*Task directions:* Please keep to the lines below from the one with "(** [Disconnect] up" through the one with "(** The first [Connect]", and restate them word for word, ends included.
-- Information shown follows --
(** The loop of [WGCtrlClient.BytesTransmitted] over the device's peers. *)
Fixpoint sum_peers (recd sent : Z) (peers : list Peer) : Z * Z :=
  match peers with
  | [] => (recd, sent)
  | p :: peers => sum_peers (recd +64 p_ReceiveBytes p) (sent +64 p_TransmitBytes p) peers
  end.

(** Bytes received, bytes sent, and the error of reading the device. *)
Definition ctrl_BytesTransmitted (device : error + Device) : Z * Z * option error :=
  match device with
  | inl e => ((-1)%Z, (-1)%Z, Some e)
  | inr d => (sum_peers 0 0 (d_Peers d), None)
  end.

Definition ctrl_PublicKey (device : error + Device) : result string :=
  match device with
  | inl e => Err e
  | inr d => Ok (Key_String (d_PublicKey d))
  end.

Section Status.
Variable DeviceType_String : Z -> string.
Variable Time_String : gotime -> string.

Definition peer_status (p : Peer) : string :=
  NL +:+ "peer: " +:+ Key_String (p_PublicKey p) +:+ NL +:+
  "  endpoint: " +:+ UDPAddr_String (p_Endpoint p) +:+ NL +:+
  "  allowed ips: " +:+ Join ", " (IPNet_String <$> p_AllowedIPs p) +:+ NL +:+
  "  latest handshake: " +:+ Time_String (p_LastHandshakeTime p) +:+ NL +:+
  "  transfer: " +:+ format_int (p_ReceiveBytes p) +:+ " B received, " +:+
    format_int (p_TransmitBytes p) +:+ " B sent" +:+ NL.

Definition StatusText (device : error + Device) : result string :=
  match device with
  | inl e => Err e
  | inr d =>
      Ok ("interface: " +:+ d_Name d +:+ " (" +:+ DeviceType_String (d_Type d) +:+ ")" +:+ NL +:+
          "  public key: " +:+ Key_String (d_PublicKey d) +:+ NL +:+
          "  private key: (hidden)" +:+ NL +:+
          foldr (fun p s => peer_status p +:+ s) EmptyString (d_Peers d))
  end.

End Status.

Lemma sum_peers_spec recd sent peers :
  int64_range recd -> int64_range sent ->
  sum_peers recd sent peers
    = (wrap64 (recd + sum_by p_ReceiveBytes peers), wrap64 (sent + sum_by p_TransmitBytes peers)).
Proof.
  revert recd sent. induction peers as [|p peers IH]; intros recd sent Hr Hs; cbn [sum_peers].
  { rewrite !sum_by_nil, !Z.add_0_r. by rewrite !wrap64_id. }
  rewrite IH by auto with go. rewrite !sum_by_cons. f_equal; eqm.
Qed.

End Ctrl.

(** ** Metrics *)

Record metrics := mkMetrics {
  m_sent : Counter;
  m_recd : Counter;
  m_metricsError : option error;
}.

Definition new_metrics : metrics :=
  mkMetrics (NewCounter "sent" true true) (NewCounter "recd" true true) None.

(** The monitor of the client, with both counters, when there is a monitor service. *)
Definition register_counters (sent recd : counter_ref) (ms : MonitorService) : MonitorService :=
  set_monitors ms (s_monitors ms ++
    [AddCounter recd (AddCounter sent (mkMonitor "space-vpn" []))]).

(** [newWireguardClient]: the client's counters, at the two addresses, and the monitor
    service; [nc] is the error of [NewNetworkContext]. *)
Definition newWireguardClient (nc : option error) (sent recd : counter_ref)
    (ms : option MonitorService) : result (metrics * option MonitorService) :=
  match nc with
  | Some e => Err e
  | None => Ok (new_metrics, register_counters sent recd <$> ms)
  end.

(** One run of the metrics timer, for what the control client returned. *)
Definition recordNetworkMetrics (r : Z * Z * option error) (m : metrics) : metrics :=
  let '(recd, sent, err) := r in
  match err with
  | Some e => mkMetrics (m_sent m) (m_recd m) (Some e)
  | None =>
      mkMetrics (if (0 <? sent)%Z then Set_ sent (m_sent m) else m_sent m)
                (if (0 <? recd)%Z then Set_ recd (m_recd m) else m_recd m) (m_metricsError m)
  end.

Definition BytesTransmitted (m : metrics) : Z * Z * option error :=
  (Get (m_recd m), Get (m_sent m), m_metricsError m).

(** What happens to the counters of a client: its own timer runs, and the monitor
    service collects. *)
Inductive metrics_op :=
| MRecord (r : Z * Z * option error)
| MCollect (now : Z).

Definition metrics_step (m : metrics) (o : metrics_op) : metrics * (Z * Z) :=
  match o with
  | MRecord r => (recordNetworkMetrics r m, (0, 0)%Z)
  | MCollect now =>
      let (rs, r) := collect_counter now (m_recd m) in
      let (ss, s) := collect_counter now (m_sent m) in
      (mkMetrics s r (m_metricsError m),
       (sum_by cs_Value (option_list rs), sum_by cs_Value (option_list ss)))
  end.

(** The bytes received and sent that the snapshots of a history report. *)
Fixpoint run_metrics (m : metrics) (os : list metrics_op) : metrics * (Z * Z) :=
  match os with
  | [] => (m, (0, 0)%Z)
  | o :: os =>
      let '(m, (r1, s1)) := metrics_step m o in
      let '(m, (r2, s2)) := run_metrics m os in
      (m, (r1 + r2, s1 + s2)%Z)
  end.

(** The last positive total that the device reported. *)
Definition last_total (pick : Z * Z -> Z) (old : Z) (o : metrics_op) : Z :=
  match o with
  | MRecord (totals, None) => if (0 <? pick totals)%Z then pick totals else old
  | _ => old
  end.

Definition record_ok (o : metrics_op) : Prop :=
  match o with
  | MRecord (recd, sent, _) => int64_range recd /\ int64_range sent
  | MCollect _ => True
  end.

(** The counter of one direction after a history, and what its snapshots add up to. *)
Definition dir_inv (c : Counter) (reported total : Z) : Prop :=
  counter_ok c /\ c_cumalative c = true /\ c_cumalativeValue c =64 reported /\ Get c = total.

Lemma dir_inv_set c r t v : int64_range v -> dir_inv c r t -> dir_inv (Set_ v c) r v.
Proof.
  intros Hv (Hok & Hc & Hr & _). unfold dir_inv.
  pose proof (counter_step_cumalative c (OpSet v)) as H1. cbn in H1.
  pose proof (counter_step_balance c (OpSet v) Hc) as H2. cbn in H2. rewrite Z.add_0_r in H2.
  split_and!; [by apply Set_ok|congruence|by rewrite H2|by apply Get_Set].
Qed.

Lemma dir_inv_collect now c r t :
  dir_inv c r t ->
  dir_inv (collect_counter now c).2
    (r + sum_by cs_Value (option_list (collect_counter now c).1)) t.
Proof.
  intros (Hok & Hc & Hr & Ht). unfold dir_inv.
  pose proof (counter_step_cumalative c (OpCollect now)) as H1. cbn [counter_step] in H1.
  pose proof (counter_step_balance c (OpCollect now) Hc) as H2. cbn [counter_step] in H2.
  split_and!; [by apply collect_counter_ok|congruence|by rewrite H2, Hr|by rewrite Get_collect].
Qed.

Definition metrics_inv (m : metrics) (reported totals : Z * Z) : Prop :=
  dir_inv (m_recd m) reported.1 totals.1 /\ dir_inv (m_sent m) reported.2 totals.2.

Lemma metrics_step_inv m o r t :
  record_ok o -> metrics_inv m r t ->
  metrics_inv (metrics_step m o).1
    (r.1 + (metrics_step m o).2.1, r.2 + (metrics_step m o).2.2)%Z
    (last_total fst t.1 o, last_total snd t.2 o).
Proof.
  intros Ho [Hr Hs]. destruct o as [[[recd sent] [e|]]|now]; cbn [metrics_step].
  - cbn. rewrite !Z.add_0_r. by split.
  - destruct Ho as [Hor Hos]. cbn. rewrite !Z.add_0_r. split; cbn; case_match; try done;
      by eapply dir_inv_set.
  - pose proof (dir_inv_collect now _ _ _ Hr) as Hr'. pose proof (dir_inv_collect now _ _ _ Hs) as Hs'.
    destruct (collect_counter now (m_recd m)), (collect_counter now (m_sent m)). by split.
Qed.

Lemma run_metrics_inv os m r t :
  Forall record_ok os -> metrics_inv m r t ->
  metrics_inv (run_metrics m os).1
    (r.1 + (run_metrics m os).2.1, r.2 + (run_metrics m os).2.2)%Z
    (foldl (last_total fst) t.1 os, foldl (last_total snd) t.2 os).
Proof.
  intros Hos. revert m r t. induction Hos as [|o os Ho Hos IH]; intros m r t Hm.
  { cbn. rewrite !Z.add_0_r. by destruct r, t. }
  cbn [run_metrics foldl]. pose proof (metrics_step_inv m o r t Ho Hm) as H1.
  destruct (metrics_step m o) as [m1 [r1 s1]]. cbn [fst snd] in H1.
  specialize (IH m1 _ _ H1). cbn [fst snd] in IH.
  destruct (run_metrics m1 os) as [m2 [r2 s2]]. cbn [fst snd] in *. by rewrite !Z.add_assoc.
Qed.
(* ===== verification/ClientRuns.v ===== *)
(** * Runs of the WireGuard client

    The atomic [Connect] of [WireguardClient] is the run of [ClientSystem] in which the
    caller is alone; and runs in which goroutines of one connection meet the next
    one, through the fields and channels that all connections of a client share. *)

From S2P Require Import Prelude WGTypes WireguardConfig CtrlService WireguardClient ClientSystem.

Section Runs.
Context `{keys : WGKeys}.
Variable cfg : wireguardConfig.

(** ** The caller alone *)

(** A schedule in which the choices that are not possible are left out. *)
Fixpoint play (cs : list choice) (k : client) : client :=
  match cs with
  | [] => k
  | c :: cs => play cs (default k (exec cfg c k))
  end.

(** The outcomes of the calls of [Connect], and what is left of the deferred function. *)
Definition outcomes (v : env) : list choice :=
  let call := ChCaller EmptyString in
  let iface := e_GetNextAvailabeInterface v (if e_darwin v then "utun" else "wg") in
  [ChCaller iface.1 iface.2; call (e_CreateTUN v);
   match e_tunnel_Name v with Ok n => ChCaller n None | _ => call (Some Canceled) end;
   call None; call (e_device_Up v); call None; call (e_uapi_Start v);
   call (e_NewWireguardCtrlClient v); call None; call (e_Configure v); call (e_DisableIPv6 v);
   call (e_NewRouteManager v); call (e_AddExternalRouteToIPs v); call (e_NewRoutableInterface v)]
  ++ (if isDefaultRoute cfg then [call (e_MakeDefaultRoute v)] else [])
  ++ [call (e_NewDNSManager v); call (e_AddDNSServers v); call (e_AddSearchDomains v);
      call (e_metricsTimer_Start v); call None; call None; call None].

(** What the client holds, read through the fields of its object. *)
Definition abs (k : client) : world :=
  let o := k_obj k in
  let r := k_res k in
  mkWorld (o_ifaceName o)
    (default false (o_tunnel o ≫= fun t => r_tunnels r !! t))
    (default false (o_device o ≫= fun d => r_devices r !! d))
    (bool_decide ((o_service o ≫= fun s => r_services r !! s ≫= sv_uapi) = Some true))
    (match k_watchers k with
     | [] => NotStarted
     | (WStart | WSelect _) :: _ => Waiting
     | (WReport | WDone) :: _ => Reporting
     | _ => Releasing 0
     end)
    (r_net r) (o_timer o).

(** [outcome o] decides the next call; a failure ends [Connect] and both sides can be
    computed. *)
Ltac computed := vm_compute; split_and!; reflexivity.
Ltac outcome o := destruct o; [computed|].

(** The two models agree: for every outcome of every call, [Connect] as one step is
    [Connect] call by call with nothing in between.  It returns the same error and
    leaves the same tunnel, device, listener, watcher, timer and changes to the
    network. *)
Lemma Connect_refined (v : env) :
  let k := play (ChConnect :: outcomes v) new_client in
  k_caller k = CIdle /\ abs k = (Connect cfg v idle).1 /\
  k_last k = Some (RConnect (Connect cfg v idle).2).
Proof.
  assert (exec cfg ChConnect new_client
    = Some (set_caller new_client (CConnect false (start_prog ++ network_prog cfg)))) as E by done.
  cbn [play]. rewrite E. clear E. cbn [default].
  unfold Connect, outcomes, network_prog, start_steps, network_steps.
  destruct (isDefaultRoute cfg), (e_tunnel_Name v),
    (e_GetNextAvailabeInterface v _) as [? [?|]]; [computed| |computed| |computed| |computed|
    |computed| |computed|].
  all: outcome (e_CreateTUN v); outcome (e_device_Up v); outcome (e_uapi_Start v);
    outcome (e_NewWireguardCtrlClient v); outcome (e_Configure v); outcome (e_DisableIPv6 v);
    outcome (e_NewRouteManager v); outcome (e_AddExternalRouteToIPs v);
    outcome (e_NewRoutableInterface v).
  1-3: outcome (e_MakeDefaultRoute v).
  all: outcome (e_NewDNSManager v); outcome (e_AddDNSServers v); outcome (e_AddSearchDomains v);
    outcome (e_metricsTimer_Start v); computed.
Qed.

(** ** A connection and the next one *)

Definition ok : choice := ChCaller "wg0" None.

(** A [Connect] in which every call succeeds, without and with the return. *)
Definition connect_calls (n : nat) : list choice := ChConnect :: replicate n ok.
Definition connect_all : list choice := connect_calls (S (length (connect_prog cfg))).

(** The steps of watcher [i] once it has been woken, when the field holds service [s]. *)
Definition watcher_ends (i s : nat) : list choice :=
  [ChWatcher i; ChAccept s EBADF; ChReceive i; ChWatcher i; ChWatcher i; ChWatcher i].

(** [Disconnect] up to the wait for the watcher. *)
Definition tell_watcher (i : nat) : list choice := [ChDisconnect; ok; ChWatcher i; ChClose i].

(** The first [Connect] fails when the device is configured, and its watcher cleans up;
    the second one succeeds and is disconnected. *)
Definition retry_run : list choice :=
  connect_calls 9 ++ [ChCaller EmptyString (Some Canceled); ok; ok]
  ++ [ChWatcher 0; ChWatcher 0] ++ watcher_ends 0 0
  ++ connect_all ++ tell_watcher 1 ++ [ChReport 0].

(** The first [Disconnect] times out before its watcher has begun; the watcher goes on
    after the second [Connect]. *)
Definition late_watcher_run (second : list choice) (s : nat) : list choice :=
  connect_all ++ tell_watcher 0 ++ [ChTimeout; ok] ++ second ++ watcher_ends 0 s.

End Runs.

Section Races.
Context `{keys : WGKeys}.
Variable cfg : wireguardConfig.

(** Only the default route matters for how a run goes. *)
Ltac run_it :=
  destruct cfg; match goal with b : bool |- _ => destruct b end;
  eexists; (split; [vm_compute; reflexivity|]); cbn; split_and?;
  (done || by repeat constructor).

(** A watcher that cleaned up after a failed [Connect] stays blocked in its report, and
    the [Disconnect] of the next connection takes that report for the one of its own
    watcher: it returns as if all were done while the tunnel, the device and the
    routes of the connection are still there. *)
Theorem stale_report :
  exists k, run cfg (retry_run cfg) new_client = Some k /\ k_last k = Some (RDisconnect true) /\
    o_tunnel (k_obj k) = Some 1 /\ r_tunnels (k_res k) = [false; true] /\
    r_devices (k_res k) = [false; true] /\ r_net (k_res k) <> [].
Proof. run_it. Qed.

(** A [Disconnect] that gives up after half a second leaves its watcher running, and
    the watcher looks at the fields of the client only when it gets to them.  If the
    client has connected again by then, the watcher closes the listener, the tunnel
    and the device of the new connection behind a [Connect] that has reported
    success, clears its routes, and leaves the old tunnel and device open;
    if the new [Connect] could not create its tunnel, the field is nil and the
    process panics. *)
Theorem late_watcher_closes_next_connection :
  (exists k, run cfg (late_watcher_run cfg (connect_all cfg) 1) new_client = Some k /\
     k_caller k = CIdle /\ k_last k = Some (RConnect None) /\
     o_tunnel (k_obj k) = Some 1 /\ r_tunnels (k_res k) = [true; false] /\
     r_devices (k_res k) = [true; false] /\ r_net (k_res k) = []) /\
  (exists k, run cfg (connect_all cfg ++ tell_watcher 0 ++ [ChTimeout; ok] ++
       connect_calls 1 ++ [ChCaller EmptyString (Some Canceled)] ++ take 4 (watcher_ends 0 0))
       new_client = Some k /\ k_crashed k = true).
Proof. split; run_it. Qed.

(** When the device ends while [Connect] is still setting up the network, the watcher
    clears the network too early: [Connect] adds the rest of its routes and name
    servers to a network without a tunnel, and returns no error. *)
Theorem device_end_during_connect :
  exists k, run cfg (connect_calls 10 ++ [ChWatcher 0; ChDeviceEnd 0; ChWatcher 0]
      ++ watcher_ends 0 0 ++ replicate (length (connect_prog cfg) - 9) ok) new_client = Some k /\
    k_caller k = CIdle /\ k_last k = Some (RConnect None) /\
    r_tunnels (k_res k) = [false] /\ r_devices (k_res k) = [false] /\ r_net (k_res k) <> [] /\
    nobody_waits k.
Proof. run_it. Qed.
End Races.

(** ** Witnesses *)

(** A connection that comes up, and the schedule of its [Disconnect]. *)
Definition up : list choice := replicate (S (length (connect_prog cfg1))) ok ++ [ChWatcher 0].

Lemma connect_settles_witness :
  exists k, run cfg1 (ChConnect :: up) new_client = Some k /\ k_crashed k = false /\
    (forall cs' k', forallb internal cs' = true -> run cfg1 cs' k = Some k' ->
       length cs' <= measure k) /\
    (quiet cfg1 k -> connected k /\ k_caller k = CIdle \/
       released k /\ (k_caller k = CIdle \/ k_caller k = CSend)).
Proof.
  eexists. split; [vm_compute; reflexivity|]. apply (connect_settles cfg1 up); vm_compute; reflexivity.
Defined.

Lemma disconnect_completes_witness :
  exists k1 k, run cfg1 (ChConnect :: up) new_client = Some k1 /\
    run cfg1 (ChDisconnect :: [ok; ChClose 0] ++ watcher_ends 0 0 ++ [ChReport 0]) k1 = Some k /\
    released k /\ unlistened k.
Proof.
  eexists _, _. split; [vm_compute; reflexivity|]. split; [vm_compute; reflexivity|].
  eapply (disconnect_completes cfg1 up ([ok; ChClose 0] ++ watcher_ends 0 0 ++ [ChReport 0]));
    try (vm_compute; reflexivity). by split_and!.
Defined.

Lemma disconnect_blocks_witness :
  exists k, run cfg1 [ChDisconnect; ok] new_client = Some k /\
    (k_caller k = CStopTimer \/ k_caller k = CSend).
Proof.
  eexists. split; [reflexivity|].
  apply (disconnect_blocks cfg1 [ok] new_client); [done|constructor|done|done].
Defined.
(* ===== verification/StatusTexts.v ===== *)
(** * The two status texts

    The control client of vpn/wireguard_ctrl.go and the daemon of
    tailscale/wireguard_device.go each print the state of a WireGuard device, from
    formats of their own.  Both texts are compared here, with each other and for what
    they depend on. *)

From S2P Require Import Prelude GoStrings GoNet WGTypes DeviceParser WireguardClient.

Section Texts.
Context `{keys : WGKeys}.
Variable DeviceType_String : Z -> string.
Variable Time_String : gotime -> string.

(** What both print before the peers. *)
Definition header (d : Device) : string :=
  "interface: " +:+ d_Name d +:+ " (" +:+ DeviceType_String (d_Type d) +:+ ")" +:+ NL +:+
  "  public key: " +:+ Key_String (d_PublicKey d) +:+ NL +:+
  "  private key: (hidden)" +:+ NL.

Definition peers_text (d : Device) : string :=
  foldr (fun p s => peer_status Time_String p +:+ s) EmptyString (d_Peers d).

Lemma StatusText_parts (d : Device) :
  StatusText DeviceType_String Time_String (inr d) = Ok (header d +:+ peers_text d).
Proof. unfold StatusText, header. by rewrite !s_app_assoc. Qed.

(** Separating the peers by a line before each, or by one after each. *)
Lemma peers_shifted (peers : list Peer) :
  NL +:+ foldr (fun p s => printPeer Time_String p +:+ s) EmptyString peers
    = foldr (fun p s => peer_status Time_String p +:+ s) EmptyString peers +:+ NL.
Proof.
  induction peers as [|p peers IH]; [done|]. cbn [foldr]. rewrite s_app_assoc, <- IH.
  unfold printPeer, peer_status, ipsString. by rewrite !s_app_assoc.
Qed.

(** C28. The daemon and the control client print the same: for the device that the daemon
    reads, its text is that of the control client with the line of the listening
    port put in before the peers and an empty line at the end. *)
Theorem status_texts_agree (wgDevice : option (string * option error)) (d : Device)
  (H : WireguardDevice wgDevice = Ok d) :
  StatusText DeviceType_String Time_String (inr d)
    = Ok (header d +:+ peers_text d) /\
  WireguardStatusText DeviceType_String Time_String wgDevice
    = Ok (header d +:+
          ("  listening port: " +:+ format_int (d_ListenPort d) +:+ NL) +:+
          peers_text d +:+ NL).
Proof.
  split; [apply StatusText_parts|]. unfold WireguardStatusText. rewrite H. cbn [mbind result_bind].
  unfold printDevice, header, peers_text. rewrite <- peers_shifted. by rewrite !s_app_assoc.
Qed.

(** The same device with another private key and other preshared keys. *)
Definition with_secrets (private : Key) (preshared : Peer -> Key) (d : Device) : Device :=
  mkDevice (d_Name d) (d_Type d) private (d_PublicKey d) (d_ListenPort d) (d_FirewallMark d)
    ((fun p => mkPeer (p_PublicKey p) (preshared p) (p_Endpoint p)
       (p_PersistentKeepaliveInterval p) (p_LastHandshakeTime p) (p_ReceiveBytes p)
       (p_TransmitBytes p) (p_AllowedIPs p) (p_ProtocolVersion p)) <$> d_Peers d).

(** No secret gets into a status text: both are the same for any private key and any
    preshared keys. *)
Theorem status_texts_hide_keys (private : Key) (preshared : Peer -> Key) (d : Device) :
  StatusText DeviceType_String Time_String (inr (with_secrets private preshared d))
    = StatusText DeviceType_String Time_String (inr d) /\
  printDevice DeviceType_String (with_secrets private preshared d)
    = printDevice DeviceType_String d /\
  printPeer Time_String <$> d_Peers (with_secrets private preshared d)
    = printPeer Time_String <$> d_Peers d.
Proof.
  split_and!; [|done|].
  - rewrite !StatusText_parts.
    replace (peers_text (with_secrets private preshared d)) with (peers_text d); [done|].
    unfold peers_text. cbn [d_Peers with_secrets].
    induction (d_Peers d) as [|p l IH]; [done|]. rewrite fmap_cons. cbn [foldr]. by rewrite <- IH.
  - cbn. rewrite <- list_fmap_compose. by apply list_fmap_ext.
Qed.
End Texts.

Lemma status_texts_agree_witness :
  exists d : Device (keys := plain_keys),
    WireguardDevice (Some ("listen_port=51820" +:+ NL, None)) = Ok d /\
    WireguardStatusText (fun _ => "userspace") (fun _ => "never")
        (Some ("listen_port=51820" +:+ NL, None))
      = Ok (header (fun _ => "userspace") d +:+
            ("  listening port: " +:+ format_int (d_ListenPort d) +:+ NL) +:+
            peers_text (fun _ => "never") d +:+ NL).
Proof.
  eexists. split; [reflexivity|].
  apply (status_texts_agree (fun _ => "userspace") (fun _ => "never")
           (Some ("listen_port=51820" +:+ NL, None))).
  reflexivity.
Defined.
-- Information shown concluded --
*Output of the exercise:*
(** [Disconnect] up to the wait for the watcher. *)
Definition tell_watcher (i : nat) : list choice := [ChDisconnect; ok; ChWatcher i; ChClose i].

(** The first [Connect] fails when the device is configured, and its watcher cleans up;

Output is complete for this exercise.